Two oil train derailments within three days have brought renewed attention to the dangers inherent in transporting highly flammable and explosive materials by rail, often through populated areas. The latest freight railroad accidents involving petroleum shipments occurred in rural Ontario, Canada, on February 14, 2015, and in southern West Virginia on the 16th. While neither inflicted serious injuries or deaths, both incurred major property damage and may have long-lasting negative effects on the local environments.
The Canadian National Railway train that went off the rails near the town of Timmins started a conflagration that continued to rage for days. The accident also completely halted traffic on the main east-west rail line through lower Canadian. The destruction of forest land, the spilling of highly toxic heavy tar sands oil into the soil and the economic impact add up to costs to natural and financial resources that may prompt many to ask if the risks of future oil tanker car derailments are worth taking.

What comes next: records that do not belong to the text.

(* ===== verification/GoStrings.v ===== *)
(** * Strings of the command line

    What the node uses of Go's packages [strings], [strconv] and [net] (Go 1.17): splitting
    a line, decimal numbers, and IPv4 addresses in dotted form; and [addrNumToIP] of
    [src/cmd/node/node_init.go], which prints an address.  A Go string is its bytes. *)

From S2P Require Import Prelude GoLang.
From Stdlib Require Strings.String.

Abbreviation gostring := (list byte).

(** A literal. *)
Definition str (s : string) : gostring := String.list_byte_of_string s.

Definition SPACE : byte := x20.
Definition DOT : byte := x2e.
Definition COLON : byte := x3a.

(** ** [strings.Split] and [strings.SplitN] *)

Definition cons_head (c : byte) (ws : list gostring) : list gostring :=
  match ws with
  | w :: ws => (c :: w) :: ws
  | [] => [[c]]
  end.

Fixpoint Split (s : gostring) : list gostring :=
  match s with
  | [] => [[]]
  | c :: s => if decide (c = SPACE) then [] :: Split s else cons_head c (Split s)
  end.

(** [strings.SplitN(s, " ", n)] for a positive [n]. *)
Fixpoint SplitN (n : nat) (s : gostring) : list gostring :=
  match s with
  | [] => [[]]
  | c :: s' =>
      if decide ((n <= 1)%nat) then [s]
      else if decide (c = SPACE) then [] :: SplitN (n - 1) s'
      else cons_head c (SplitN n s')
  end.

(** ** [strconv.Atoi] *)

Definition digit (c : byte) : option Z :=
  let v := byte_to_Z c in
  if (48 <=? v) && (v <=? 57) then Some (v - 48) else None.

Inductive uint_result := UOk (n : Z) | USyntax | URange.

(** The loop of [ParseUint]: a number beyond 64 bits is an error as soon as it is seen. *)
Fixpoint parse_uint (s : gostring) (n : Z) : uint_result :=
  match s with
  | [] => UOk n
  | c :: s =>
      match digit c with
      | None => USyntax
      | Some d => if 18446744073709551616 <=? n * 10 + d then URange else parse_uint s (n * 10 + d)
      end
  end.

(** The value and whether the error is [nil]; out of range the value is the bound. *)
Definition Atoi (s : gostring) : Z * bool :=
  let neg := bool_decide (head s = Some x2d) in
  let s0 := if neg || bool_decide (head s = Some x2b) then tail s else s in
  match (if decide (s0 = []) then USyntax else parse_uint s0 0) with
  | USyntax => (0, false)
  | URange => (if neg then -9223372036854775808 else 9223372036854775807, false)
  | UOk n =>
      if neg then
        if 9223372036854775808 <? n then (-9223372036854775808, false) else (- n, true)
      else
        if 9223372036854775808 <=? n then (9223372036854775807, false) else (n, true)
  end.

(** ** [net.ParseIP] *)

(** [dtoi]: the number, and what follows its digits. *)
Fixpoint dtoi_loop (s : gostring) (n : Z) : option (Z * gostring) :=
  match s with
  | [] => Some (n, [])
  | c :: s' =>
      match digit c with
      | None => Some (n, s)
      | Some d => if 16777215 <=? n * 10 + d then None else dtoi_loop s' (n * 10 + d)
      end
  end.

Definition dtoi (s : gostring) : option (Z * gostring) :=
  match s with
  | c :: _ => match digit c with Some _ => dtoi_loop s 0 | None => None end
  | [] => None
  end.

(** One number of an address: at most 255 and without a leading zero. *)
Definition parse_octet (s : gostring) : option (Z * gostring) :=
  '(n, rest) ← dtoi s;
  if 255 <? n then None
  else if (1 <? zlen s - zlen rest) && bool_decide (head s = Some x30) then None
  else Some (n, rest).

Definition skip_dot (s : gostring) : option gostring :=
  match s with
  | c :: s => if decide (c = DOT) then Some s else None
  | [] => None
  end.

Definition parseIPv4 (s : gostring) : option Z :=
  '(a, s) ← parse_octet s; s ← skip_dot s;
  '(b, s) ← parse_octet s; s ← skip_dot s;
  '(c, s) ← parse_octet s; s ← skip_dot s;
  '(d, s) ← parse_octet s;
  if decide (s = []) then Some (a * 16777216 + b * 65536 + c * 256 + d) else None.

(** An address: [To4] of it is [None] for an IPv6 address that maps no IPv4 address. *)
Record IP := mkIP { To4 : option Z }.

(** [parseIPv6] of the package, which the node only reaches on text with a colon before
    any dot, is left open. *)
Class NetIP := { parseIPv6 : gostring → option IP }.

Fixpoint first_separator (s : gostring) : option byte :=
  match s with
  | [] => None
  | c :: s => if decide (c = DOT ∨ c = COLON) then Some c else first_separator s
  end.

Definition ParseIP `{NetIP} (s : gostring) : option IP :=
  match first_separator s with
  | None => None
  | Some c =>
      if decide (c = DOT) then n ← parseIPv4 s; Some (mkIP (Some n)) else parseIPv6 s
  end.

(** ** Printing an address *)

(** The decimal digits of a byte. *)
Definition digit_byte (d : Z) : byte := byte_of_Z (48 + d).

Definition ubtoa (v : Z) : gostring :=
  if v <? 10 then [digit_byte v]
  else if v <? 100 then [digit_byte (v / 10); digit_byte (v mod 10)]
  else [digit_byte (v / 100); digit_byte (v / 10 mod 10); digit_byte (v mod 10)].

Definition addrNumToIP (addr : Z) : gostring :=
  ubtoa (u8 (Z.shiftr addr 24)) ++ DOT :: ubtoa (u8 (Z.shiftr addr 16)) ++ DOT ::
  ubtoa (u8 (Z.shiftr addr 8)) ++ DOT :: ubtoa (u8 addr).

(** ** Round trips *)

Lemma digit_digit_byte d : 0 ≤ d < 10 → digit (digit_byte d) = Some d.
Proof.
  intros Hd. unfold digit, digit_byte. rewrite byte_to_of_Z. unfold u8.
  rewrite Z.mod_small by lia. bool_hyps; simpl; try lia. f_equal. lia.
Qed.

Lemma digit_byte_nonzero d : 0 < d < 10 → digit_byte d ≠ x30.
Proof.
  intros Hd E. apply (f_equal digit) in E. rewrite digit_digit_byte in E by lia.
  vm_compute in E. injection E as ->. lia.
Qed.

(** What cannot continue a number. *)
Definition no_digit (s : gostring) : Prop :=
  match s with c :: _ => digit c = None | [] => True end.

Lemma dtoi_loop_stop n s : no_digit s → dtoi_loop s n = Some (n, s).
Proof. destruct s as [|c s]; [done|]. simpl. by intros ->. Qed.

Lemma dtoi_loop_digit d s n :
  0 ≤ d < 10 → n * 10 + d < 16777215 →
  dtoi_loop (digit_byte d :: s) n = dtoi_loop s (n * 10 + d).
Proof.
  intros Hd Hn. cbn [dtoi_loop]. rewrite digit_digit_byte by done.
  by rewrite (proj2 (Z.leb_gt _ _)) by lia.
Qed.

Lemma dtoi_ubtoa v s : 0 ≤ v < 256 → no_digit s → dtoi (ubtoa v ++ s) = Some (v, s).
Proof.
  intros Hv Hs. unfold ubtoa.
  assert (Hmod : ∀ x, 0 ≤ x mod 10 < 10) by (intros; apply Z.mod_pos_bound; lia).
  assert (v / 10 < 26) by (apply Z.div_lt_upper_bound; lia).
  assert (0 ≤ v / 10) by (apply Z.div_pos; lia).
  assert (0 ≤ v / 100 < 10).
  { split; [apply Z.div_pos; lia|apply Z.div_lt_upper_bound; lia]. }
  bool_hyps; cbn [app dtoi].
  - rewrite digit_digit_byte, dtoi_loop_digit, dtoi_loop_stop by (done || lia). done.
  - assert (v / 10 < 10) by (apply Z.div_lt_upper_bound; lia).
    rewrite digit_digit_byte, !dtoi_loop_digit, dtoi_loop_stop by (done || lia || specialize (Hmod v); lia).
    do 2 f_equal. pose proof (Z.div_mod v 10). lia.
  - rewrite digit_digit_byte, !dtoi_loop_digit, dtoi_loop_stop
      by (done || lia || (pose proof (Hmod v); pose proof (Hmod (v / 10)); lia)).
    do 2 f_equal. pose proof (Z.div_mod v 10). pose proof (Z.div_mod (v / 10) 10).
    rewrite Z.div_div in * by lia. change (10 * 10) with 100 in *. lia.
Qed.

Lemma zlen_ubtoa v : zlen (ubtoa v) = if v <? 10 then 1 else if v <? 100 then 2 else 3.
Proof. unfold ubtoa. bool_hyps; done. Qed.

Lemma ubtoa_head v : 10 ≤ v < 256 → head (ubtoa v) ≠ Some x30.
Proof.
  intros Hv. unfold ubtoa.
  assert (0 < v / 10) by (apply Z.div_str_pos; lia).
  bool_hyps; simpl; try lia; intros [= E]; revert E; apply digit_byte_nonzero.
  - split; [done|]. apply Z.div_lt_upper_bound; lia.
  - split; [apply Z.div_str_pos; lia|apply Z.div_lt_upper_bound; lia].
Qed.

Lemma parse_octet_ubtoa v s :
  0 ≤ v < 256 → no_digit s → parse_octet (ubtoa v ++ s) = Some (v, s).
Proof.
  intros Hv Hs. unfold parse_octet. rewrite dtoi_ubtoa by done. simpl.
  rewrite (proj2 (Z.ltb_ge _ _)) by lia. rewrite zlen_app.
  replace (zlen (ubtoa v) + zlen s - zlen s) with (zlen (ubtoa v)) by lia.
  rewrite zlen_ubtoa. destruct (Z.ltb_spec v 10) as [H10|H10]; [done|].
  rewrite bool_decide_eq_false_2; [by rewrite andb_false_r|].
  replace (head (ubtoa v ++ s)) with (head (ubtoa v)); [apply ubtoa_head; lia|].
  unfold ubtoa. bool_hyps; done.
Qed.

Lemma first_separator_ubtoa v s :
  0 ≤ v < 256 → first_separator (ubtoa v ++ DOT :: s) = Some DOT.
Proof.
  intros Hv.
  assert (Hd : ∀ d, 0 ≤ d < 10 → ¬ (digit_byte d = DOT ∨ digit_byte d = COLON)).
  { intros d Hd [E|E]; apply (f_equal digit) in E; rewrite digit_digit_byte in E by done;
      vm_compute in E; done. }
  assert (Hmod : ∀ x, 0 ≤ x mod 10 < 10) by (intros; apply Z.mod_pos_bound; lia).
  unfold ubtoa. bool_hyps; cbn [app first_separator]; repeat (rewrite decide_False; [|apply Hd]);
    try done; try (rewrite decide_True by (by left); done); try lia;
    split; try (apply Z.div_pos; lia); try (apply Z.div_lt_upper_bound; lia).
Qed.

Lemma u32_octets a :
  is_u32 a →
  u8 (Z.shiftr a 24) * 16777216 + u8 (Z.shiftr a 16) * 65536 + u8 (Z.shiftr a 8) * 256 + u8 a = a.
Proof.
  intros Ha. pose proof (get_put_u32 a Ha) as E. unfold get_u32 in E.
  by rewrite !byte_to_of_Z in E.
Qed.

Lemma u8_range z : 0 ≤ u8 z < 256.
Proof. unfold u8. apply Z.mod_pos_bound. lia. Qed.

Lemma no_digit_dot s : no_digit (DOT :: s).
Proof. reflexivity. Qed.

Lemma skip_dot_dot s : skip_dot (DOT :: s) = Some s.
Proof. reflexivity. Qed.

(** C32: The addresses that the node prints are the ones it reads: [net.ParseIP] takes the
    dotted form that [addrNumToIP] gives to an address back to that address. *)
Theorem ParseIP_addrNumToIP `{NetIP} a :
  is_u32 a → ParseIP (addrNumToIP a) = Some (mkIP (Some a)).
Proof.
  intros Ha. unfold ParseIP, addrNumToIP.
  rewrite first_separator_ubtoa by apply u8_range. rewrite decide_True by done.
  unfold parseIPv4. rewrite <-(app_nil_r (ubtoa (u8 a))).
  do 3 (rewrite parse_octet_ubtoa; [|apply u8_range|apply no_digit_dot]; cbn [mbind option_bind];
        rewrite skip_dot_dot; cbn [mbind option_bind]).
  rewrite parse_octet_ubtoa; [|apply u8_range|exact Logic.I]. cbn [mbind option_bind].
  rewrite decide_True by done.
  by rewrite u32_octets.
Qed.

(** A node that reads IPv4 addresses only. *)
Definition only_IPv4 : NetIP := {| parseIPv6 := λ _, None |}.

Lemma ParseIP_addrNumToIP_witness :
  @ParseIP only_IPv4 (addrNumToIP 3232235777) = Some (mkIP (Some 3232235777)) ∧
  addrNumToIP 3232235777 = str "192.168.1.1".
Proof.
  split; [|reflexivity]. apply ParseIP_addrNumToIP. unfold is_u32. lia.
Defined.

(** [Split] and [SplitN] take a line apart and lose nothing. *)
Fixpoint Join (ws : list gostring) : gostring :=
  match ws with
  | [] => []
  | [w] => w
  | w :: ws => w ++ SPACE :: Join ws
  end.

Lemma Split_nonempty s : Split s ≠ [].
Proof. destruct s as [|c s]; simpl; [done|]. case_decide; [done|]. by destruct (Split s). Qed.

Lemma Join_cons w ws : ws ≠ [] → Join (w :: ws) = w ++ SPACE :: Join ws.
Proof. by destruct ws. Qed.

Lemma Join_cons_head c ws : ws ≠ [] → Join (cons_head c ws) = c :: Join ws.
Proof. by destruct ws as [|w [|w' ws]]. Qed.

Lemma Join_Split s : Join (Split s) = s.
Proof.
  induction s as [|c s IH]; [done|]. simpl. case_decide as Hc.
  - rewrite Join_cons by apply Split_nonempty. simpl. by rewrite IH, Hc.
  - rewrite Join_cons_head by apply Split_nonempty. by rewrite IH.
Qed.

Lemma SplitN_nonempty n s : SplitN n s ≠ [].
Proof.
  destruct s as [|c s]; simpl; [done|]. do 2 (case_decide; [done|]).
  by destruct (SplitN n s).
Qed.

Lemma Join_SplitN n s : Join (SplitN n s) = s.
Proof.
  revert n. induction s as [|c s IH]; intros n; [done|]. simpl.
  case_decide; [done|]. case_decide as Hc.
  - rewrite Join_cons by apply SplitN_nonempty. simpl. by rewrite IH, Hc.
  - rewrite Join_cons_head by apply SplitN_nonempty. by rewrite IH.
Qed.

(** A line of at least [n] words has [n] parts for [SplitN]. *)
Lemma length_cons_head c ws : ws ≠ [] → length (cons_head c ws) = length ws.
Proof. by destruct ws. Qed.

Lemma length_SplitN n s :
  (1 <= n)%nat → length (SplitN n s) = Nat.min n (length (Split s)).
Proof.
  revert n. induction s as [|c s IH]; intros n Hn; simpl; [lia|].
  case_decide as H1.
  - assert (n = 1%nat) as -> by lia.
    assert (0 < length (if decide (c = SPACE) then [] :: Split s else cons_head c (Split s)))%nat;
      [|rewrite Nat.min_l by lia; done].
    case_decide; simpl; [lia|]. rewrite length_cons_head by apply Split_nonempty.
    pose proof (Split_nonempty s). destruct (Split s); [done|simpl; lia].
  - case_decide; simpl.
    + rewrite IH by lia. lia.
    + rewrite !length_cons_head by (apply Split_nonempty || apply SplitN_nonempty).
      by apply IH.
Qed.

(** The parts of [SplitN] before the last one are the words. *)
Lemma lookup_cons_head c ws ws' i :
  ws ≠ [] → ws' ≠ [] → ws !! i = ws' !! i → cons_head c ws !! i = cons_head c ws' !! i.
Proof.
  destruct ws, ws'; try done. destruct i; simpl; [|done]. intros _ _ [= ->]. done.
Qed.

Lemma lookup_SplitN n s i : (S i < n)%nat → SplitN n s !! i = Split s !! i.
Proof.
  revert n i. induction s as [|c s IH]; intros n i Hi; [done|]. simpl.
  case_decide; [lia|]. case_decide.
  - destruct i as [|i]; [done|]. simpl. apply IH. lia.
  - apply lookup_cons_head; [apply SplitN_nonempty|apply Split_nonempty|by apply IH].
Qed.

(** A part is not longer than the line. *)
Lemma zlen_Join_lookup ws i w : ws !! i = Some w → zlen w ≤ zlen (Join ws).
Proof.
  revert i. induction ws as [|w0 ws IH]; intros i Hi; [done|].
  destruct ws as [|w1 ws].
  - destruct i; [|done]. by injection Hi as ->.
  - rewrite Join_cons, zlen_app, zlen_cons by done.
    pose proof (zlen_nonneg w0). pose proof (zlen_nonneg (Join (w1 :: ws))).
    destruct i as [|i]; [injection Hi as ->; lia|]. specialize (IH i Hi). lia.
Qed.

Lemma zlen_SplitN_lookup n s i w : SplitN n s !! i = Some w → zlen w ≤ zlen s.
Proof. intros Hw%zlen_Join_lookup. by rewrite Join_SplitN in Hw. Qed.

The CSX oil train derailment happened in the community of Mount Carbon. Residents and workers had to evacuate to escape flames and choking smoke, and the railroad operator set up a temporary shelter. Fortunately, only one person reported experiencing trouble breathing, but the extent of that individual's inhalation injury was not clear.
A statement from CSX, quoted by television station WVNS, reads:
[Our] teams are working with first responders on the derailment this afternoon of an oil train near Mount Carbon, WV. At least one rail car appears to have ruptured and caught fire. The derailment has resulted in the precautionary evacuation of nearby communities, and precautionary suspension of operation at the Cedar Grove and Montgomery water treatment plants. CSX is working with the Red Cross and other relief organizations to address residents' needs, taking into account winter storm conditions. These efforts include shelters for residents who have been evacuated. CSX teams also are working with first responders to address the fire, to determine how many rail cars derailed, and to deploy environmental protective and monitoring measures on land, air and in the nearby Kanawha River. The company also is working with public officials and investigative agencies to address their needs.
At least one nearby home got destroyed, and the extent of contamination of the Kanawha River, from which drinking water is drawn, may not be known for some time.
These potential disasters come after the oil train explosion in Lac-Mégantic that killed some 50 people and leveled much of that eastern Quebec town. Closer to home, several CSX oil tank cars fell into the James River in Lynchburg, Virginia (VA), in April 2014, raising concerns about water safety that remains unsettled.
As a personal injury and wrongful death attorney who specializes in helping victims of railroad accidents, I have tracked the safety of shipping oil by rail for many years. Progress on improving tanker car design, routing trains around cities and ensuring the integrity of bridges and rights-of-way has come slowly, and often in the face of resistance from petroleum producers and rail corporations.
More needs to be done more quickly and by more stakeholders. As things now stand, the question is not if another oil train fire and explosion that inflicts dozens of deaths and irreversible environmental damage will occur, but when.